Water hardness is most commonly the result of acidic water containing carbon dioxide passing through limestone or dolomite and dissolving the minerals these rocks contain. The dissolved minerals lead to an increase in the amounts of calcium and magnesium ions in the water.
Hard water can be treated by boiling the water, but this method is effective only for small quantities. A more efficient method is to use ion-exchangers, in which the unwanted calcium and magnesium ions are exchanged or traded for sodium ions that do not cause scaling. Most water softeners work by the ion-exchange method. The soft water that is produced is not free of ions, only of undesirable ions.
Desalination. Desalination is the process of removing salt from sea-water to provide essential water for drinking, irrigation, and industry, especially in desert regions or areas where freshwater is scarce. In the almost 4,000 desalination plants worldwide, most desalination takes place through two methods: distillation and reverse osmosis.
At its simplest, distillation consists of boiling seawater to separate it from dissolved salt. Once the seawater boils, water vapor rises, leaving the salt on the bottom of the tank. The water vapor is then transferred to a separate, cooler tank where it condenses as pure liquid water. Heat for distillation usually comes from burning fossil fuels (oil and coal). Distillation is widely used in the Middle East, where fossil fuel is plentiful but freshwater is scarce.
Reverse osmosis uses high pressure to force pure water out of saltwater. Pressures up to 60 atmospheres (800 to 1,200 pounds per square inch) are applied to saltwater, forcing it through a special membrane that allows only pure water to flow through, trapping the salt on the other side. Reverse osmosis is widely used to desalinate brackish water, which is less salty than seawater and therefore requires pressures only about one-half as great.
Brackish water
Brackish water has a salinity between that of freshwater and seawater. Brackish waters develop through the mixing of saltwater and freshwater. This occurs mostly near the coasts of the oceans in coastal estuaries (the lower course of a river where it flows into an ocean) or salt marshes that are frequently flooded with ocean currents due to the rising and falling of tides.
Most species can tolerate either saltwater or freshwater, but not both. Organisms that live in brackish habitats must be tolerant of a wide range of salt concentrations. The small fish known as killifish are common residents of estuaries, where within any day the salt concentration in tidal pools and creeks can vary from that of freshwater to that of the open ocean. During their spawning migrations, salmon and eels experience a range of salt concentration as they move through all three water environments: seawater, brackish water, and freshwater.
Freshwater
Freshwater is chemically defined as water that contains less than 0.2 percent dissolved salts. Of all the water on Earth, less than 3 percent is freshwater. About two-thirds of all freshwater is locked up in ice, mainly in Greenland and the Antarctic.

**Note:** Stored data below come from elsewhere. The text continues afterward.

Record deepest es (peak dd : Qc) : Prop := mkDeepest {
  de_peak : ∀ x, x ∈ es → x <= peak;
  de_pos : 0 < peak;
  de_nonpos : dd <= 0;
  de_least : ∀ i j x y, (i <= j)%nat → es !! i = Some x → es !! j = Some y → dd <= fall x y;
  de_peak_in : peak ∈ es;
  de_attained : dd = 0 ∨ ∃ i j x y, (i <= j)%nat ∧ es !! i = Some x ∧ es !! j = Some y ∧ dd = fall x y;
}.
Lemma drawdown_step_exact es peak dd v : deepest es peak dd → Forall (λ e, 0 < e) es → 0 < v →
  ∃ peak' dd', drawdown_step (Fin peak, Fin dd) (Fin v) = (Fin peak', Fin dd') ∧ deepest (es ++ [v]) peak' dd'.
Proof.
  intros [Hp Hpos Hn Hl Hin Ha] Hes Hv. set (peak' := if qc_ltb peak v then v else peak).
  assert (Hle : peak <= peak' ∧ v <= peak') by (unfold peak'; destruct (qc_ltb peak v) eqn:E; qc_bools; split; qclra). destruct Hle as [Hpp Hvp].
  assert (Hpos' : 0 < peak') by qclra. assert (Hne : peak' ≠ 0) by by apply qc_pos_ne.
  set (dd' := if qc_ltb (fall peak' v) dd then fall peak' v else dd).
  assert (Hdd : dd' <= dd ∧ dd' <= fall peak' v) by (unfold dd'; destruct (qc_ltb (fall peak' v) dd) eqn:E; qc_bools; split; qclra).
  destruct Hdd as [Hd1 Hd2]. exists peak', dd'. split.
  - unfold drawdown_step. change (flt (Fin peak) (Fin v)) with (qc_ltb peak v).
    assert (Eif : (if qc_ltb peak v then Fin v else Fin peak) = Fin peak') by (unfold peak'; by destruct (qc_ltb peak v)). rewrite Eif.
    change (flt (of_Z 0) (Fin peak')) with (qc_ltb 0 peak'). rewrite (proj2 (qc_ltb_true 0 peak')) by done.
    change (fsub (Fin v) (Fin peak')) with (Fin (v - peak')). rewrite fdiv_Fin by done. fold (fall peak' v).
    change (flt (Fin (fall peak' v)) (Fin dd)) with (qc_ltb (fall peak' v) dd). unfold dd'. by destruct (qc_ltb (fall peak' v) dd).
  - assert (Hpin : peak' ∈ es ++ [v]) by (unfold peak'; destruct (qc_ltb peak v); set_solver).
    assert (Hlast : (es ++ [v]) !! length es = Some v) by (by rewrite list_lookup_middle). split.
    + intros x [Hx| ->%list_elem_of_singleton]%elem_of_app; [|done]. specialize (Hp x Hx). qclra.
    + done.
    + qclra.
    + intros i j x y Hij Hi Hj. apply lookup_snoc_Some in Hj as [[Hj Hy]|[-> <-]].
      * apply lookup_snoc_Some in Hi as [[Hi Hx]|[-> ->]]; [|lia]. specialize (Hl i j x y Hij Hx Hy). qclra.
      * assert (Hx : 0 < x ∧ x <= peak').
        { apply lookup_snoc_Some in Hi as [[Hi Hx]|[-> <-]]; [|done]. apply list_elem_of_lookup_2 in Hx.
          split; [by rewrite Forall_forall in Hes; apply Hes|]. specialize (Hp x Hx). qclra. }
        destruct Hx as [Hx0 Hxp]. pose proof (fall_deeper x peak' v Hx0 Hxp Hv). qclra.
    + done.
    + unfold dd'. destruct (qc_ltb (fall peak' v) dd); [right|destruct Ha as [->|(i & j & x & y & Hij & Hi & Hj & E)]; [by left|right]].
      * apply list_elem_of_lookup_1 in Hpin as [i Hi]. exists i, (length es), peak', v. split; [|done].
        apply lookup_lt_Some in Hi. rewrite length_app in Hi. cbn in Hi. lia.
      * exists i, j, x, y. split; [done|]. apply lookup_app_l_Some with (l2 := [v]) in Hi, Hj. done.
Qed.
(* ===== verification/SignalProps.v ===== *)
(** * SignalProps: what the signals promise

    In exact arithmetic.  The oscillators stay in their documented ranges on
    bars whose close lies between low and high; the regression of the pair
    signals and of the detrended fluctuation is the least-squares line.

    The last part proves the factor regression. *)
From Stdlib Require Import ZArith Qcanon Field Lia.
From stdpp Require Import base list gmap strings sorting.
From S2P Require Import Prelude Num GoTime Asset Period Frame Metrics FrameOps Resample Ledger Samples Account SimBroker FrameProps.
From S2P Require Import Backtest Stats Universe Signal Indicators FactorRegression FrameOpsProps StatsProps MetricProps.
Local Open Scope Qc_scope.

(** ** Oscillators *)
Record Bar : Type := mkBar { b_high : Qc; b_low : Qc; b_close : Qc; b_volume : Qc }.
Definition good_bar (b : Bar) : Prop := 0 <= b_low b ∧ b_low b <= b_close b ∧ b_close b <= b_high b ∧ 0 <= b_volume b.
Definition col_of (f : Bar → Qc) (bars : list Bar) : list xq := (λ b, Fin (f b)) <$> bars.

(** NaN, or a number of the range. *)
Definition in_range (lo hi : Qc) (x : xq) : Prop := x = XNaN ∨ ∃ r, x = Fin r ∧ lo <= r ∧ r <= hi.

Definition hundred : Qc := qc_of_Z 100.

Lemma scan_max (f : Bar → Qc) (s : Qc) bars :
  ∃ m, fold_left (λ best v, if flt best v then v else best) (col_of f bars) (Fin s) = Fin m ∧
    s <= m ∧ Forall (λ b, f b <= m) bars.
Proof.
  revert s. induction bars as [|b bars IH]; intros s; cbn [col_of fmap list_fmap fold_left].
  - exists s. split; [done|]. split; [qclra|constructor].
  - change (flt (Fin s) (Fin (f b))) with (qc_ltb s (f b)). qc_case.
    + destruct (IH (f b)) as (m & Hm & Hs & Hall). exists m. split; [exact Hm|]. split; [qclra|by constructor].
    + destruct (IH s) as (m & Hm & Hs & Hall). exists m. split; [exact Hm|]. split; [done|]. constructor; [qclra|done].
Qed.
Lemma scan_min (f : Bar → Qc) (s : Qc) bars :
  ∃ m, fold_left (λ best v, if flt v best then v else best) (col_of f bars) (Fin s) = Fin m ∧
    m <= s ∧ Forall (λ b, m <= f b) bars.
Proof.
  revert s. induction bars as [|b bars IH]; intros s; cbn [col_of fmap list_fmap fold_left].
  - exists s. split; [done|]. split; [qclra|constructor].
  - change (flt (Fin (f b)) (Fin s)) with (qc_ltb (f b) s). qc_case.
    + destruct (IH (f b)) as (m & Hm & Hs & Hall). exists m. split; [exact Hm|]. split; [qclra|by constructor].
    + destruct (IH s) as (m & Hm & Hs & Hall). exists m. split; [exact Hm|]. split; [done|]. constructor; [qclra|done].
Qed.
Lemma walk_lookup axis i k t :
  times ≠ [] → StronglySorted (λ t u, Before u t = false) axis →
  (i < length times)%nat → (∀ u j, u ∈ axis → (j < i)%nat → more u j = true) →
  axis !! k = Some t →
  ∃ r, rests (length times) (more t) r ∧ walk times more value i axis !! k = Some (value t r).
Proof.
  intros Hne Hs. revert i k. induction Hs as [|u axis Hs IH Hu]; intros i k Hi Hlow Hk; [done|].
  cbn [walk]. set (r := move_cursor (length times) (length times) (more u) i).
  assert (Hr : rests (length times) (more u) r).
  { apply move_cursor_rests; [done|lia|]. intros j Hj. apply Hlow; [left|done]. }
  destruct k as [|k]; cbn in Hk |- *.
  - injection Hk as <-. by exists r.
  - apply IH; [apply Hr| |done]. intros v j Hv Hj. apply more_later with u.
    + exact (proj1 (Forall_forall _ _) Hu v Hv).
    + by apply (proj1 (proj2 Hr)).
Qed.
End Walk.

(** ** The generated axis *)
Section Axis.
Context `{TZDB}.
Implicit Types (t : Time) (freq : Frequency).

(** The step of a frequency that adds a whole number of days. *)
Definition day_step freq : option Z :=
  match freq with Daily | Tick => Some 1%Z | Weekly => Some 7%Z | _ => None end.

Lemma next_time_fixed freq t off d :
  (∀ u, zone (t_loc t) u = off) → day_step freq = Some d →
  next_time freq t = mkTime (t_ns t + d * ns_per_day) (t_loc t).
Proof. intros Hoff Hd. destruct freq; cbn in Hd; simplify_eq; by apply (AddDate_days_fixed t off). Qed.

(** [t], then a time every [d] days, [n] in all. *)
Definition every_days (d : Z) t (n : nat) : list Time :=
  (λ k, mkTime (t_ns t + Z.of_nat k * (d * ns_per_day)) (t_loc t)) <$> seq 0 n.
Lemma settle_close forDate k :
  trading holidays k = true → Before forDate (close_of k) = true →
  settle holidays tc forDate (day_clock k closing) = Some (close_of k).
Proof.
  intros Ht Hbe. pose proof closing_pos as [_ Hp]. pose proof (cs_hours Hcs) as Ho. pose proof (cs_close Hcs) as Hc.
  unfold settle, IsMarketOpen. change (InLoc (day_clock k closing) nyc) with (day_clock k closing).
  assert (Hday : IsMarketDay holidays (day_clock k closing) = true).
  { rewrite IsMarketDay_date. change (InLoc (day_clock k closing) nyc) with (day_clock k closing).
    by rewrite date_clock by done. }
  rewrite Hday. cbn [negb]. rewrite clock_fields by done. rewrite !EarlyClose_day by done.
  unfold coversFullDay. destruct (Z.leb_spec (mh_Open (tc_hours tc)) 0); [lia|]. cbn [andb].
  destruct (Z.ltb_spec (mh_Close (tc_hours tc)) (mh_Open (tc_hours tc))); [lia|]. cbn [orb].
  unfold close_of in *. destruct (Z.eqb_spec (EarlyClose holidays (day_start k)) 0) as [E|E].
  { by rewrite Z.ltb_irrefl. }
  destruct (cs_early Hcs k) as [?|(Hv & _ & Hle)]; [lia|].
  destruct (Z.ltb_spec (EarlyClose holidays (day_start k)) (mh_Close (tc_hours tc))); cbn [negb].
  - unfold at_close. rewrite (cs_time Hcs). cbn [andb negb].
    rewrite early_close_clock by (rewrite ?EarlyClose_day by done; done).
    rewrite EarlyClose_day, date_clock by done. unfold After. unfold Before in Hbe. by rewrite Hbe.
  - by replace (EarlyClose holidays (day_start k)) with (mh_Close (tc_hours tc)) by lia.
Qed.

(** From a start on day [k], before its close, the search ends on that day. *)
Lemma open_loop_close iters forDate start k :
  t_loc start = nyc → date_no start = k → trading holidays k = true →
  Before start (day_clock k closing) = true → Before forDate (close_of k) = true →
  open_loop holidays tc (S iters) forDate start = Some (close_of k).
Proof.
  intros Hl Hd Ht Hst Hbe. cbn [open_loop]. rewrite (cs_cron Hcs start Hl). unfold next_clock. rewrite Hd, Hst.
  by rewrite settle_close.
Qed.

(** From the chosen day, the first activation settles at that day's close. *)
Lemma close_found forDate k :
  t_loc forDate = nyc → trading holidays k = true → date_no forDate <= k → Before forDate (close_of k) = true →
  open_loop holidays tc max_iterations forDate (if Before (day_start k) forDate then forDate else day_start k) =
    Some (close_of k).
Proof.
  intros Hl Ht Hle Hbe. unfold max_iterations. change (Z.to_nat 5001) with (S (Z.to_nat 5000)).
  pose proof closing_pos as [Hp He]. pose proof (close_not_after k) as Hc. pose proof (date_bounds forDate Hl) as Hb.
  destruct (Before (day_start k) forDate) eqn:E.
  - apply open_loop_close; [done| |done| |done].
    + destruct (decide (date_no forDate = k)) as [|Hne]; [done|].
      exfalso. assert (Hd : date_no forDate + 1 <= k) by (clear -Hle Hne; lia). apply day_start_le in Hd. unfold Before in E. lia.
    + unfold Before in *. lia.
  - apply open_loop_close; [done|by rewrite date_no_start|done| |done].
    rewrite <-day_clock_0, Before_clock by done. lia.
Qed.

The remaining freshwater—less than 1 percent of all the water on Earth—supports most plants and animals that live on land. This freshwater occurs on the surface in lakes, ponds, rivers, and streams and underground in the pores in soil and in subterranean aquifers in deep geological formations. Freshwater also is found in the atmosphere as clouds and precipitation.
Worldwide, agricultural irrigation uses about 80 percent of all freshwater. The remaining 20 percent is used for domestic consumption, as cooling water for electrical power plants, and for other industrial purposes. This figure varies widely from place to place. For example, China uses 87 percent of its available water for agriculture. The United States uses 40 percent for agriculture, 40 percent for electrical cooling, 10 percent for domestic consumption, and 10 percent for industrial purposes.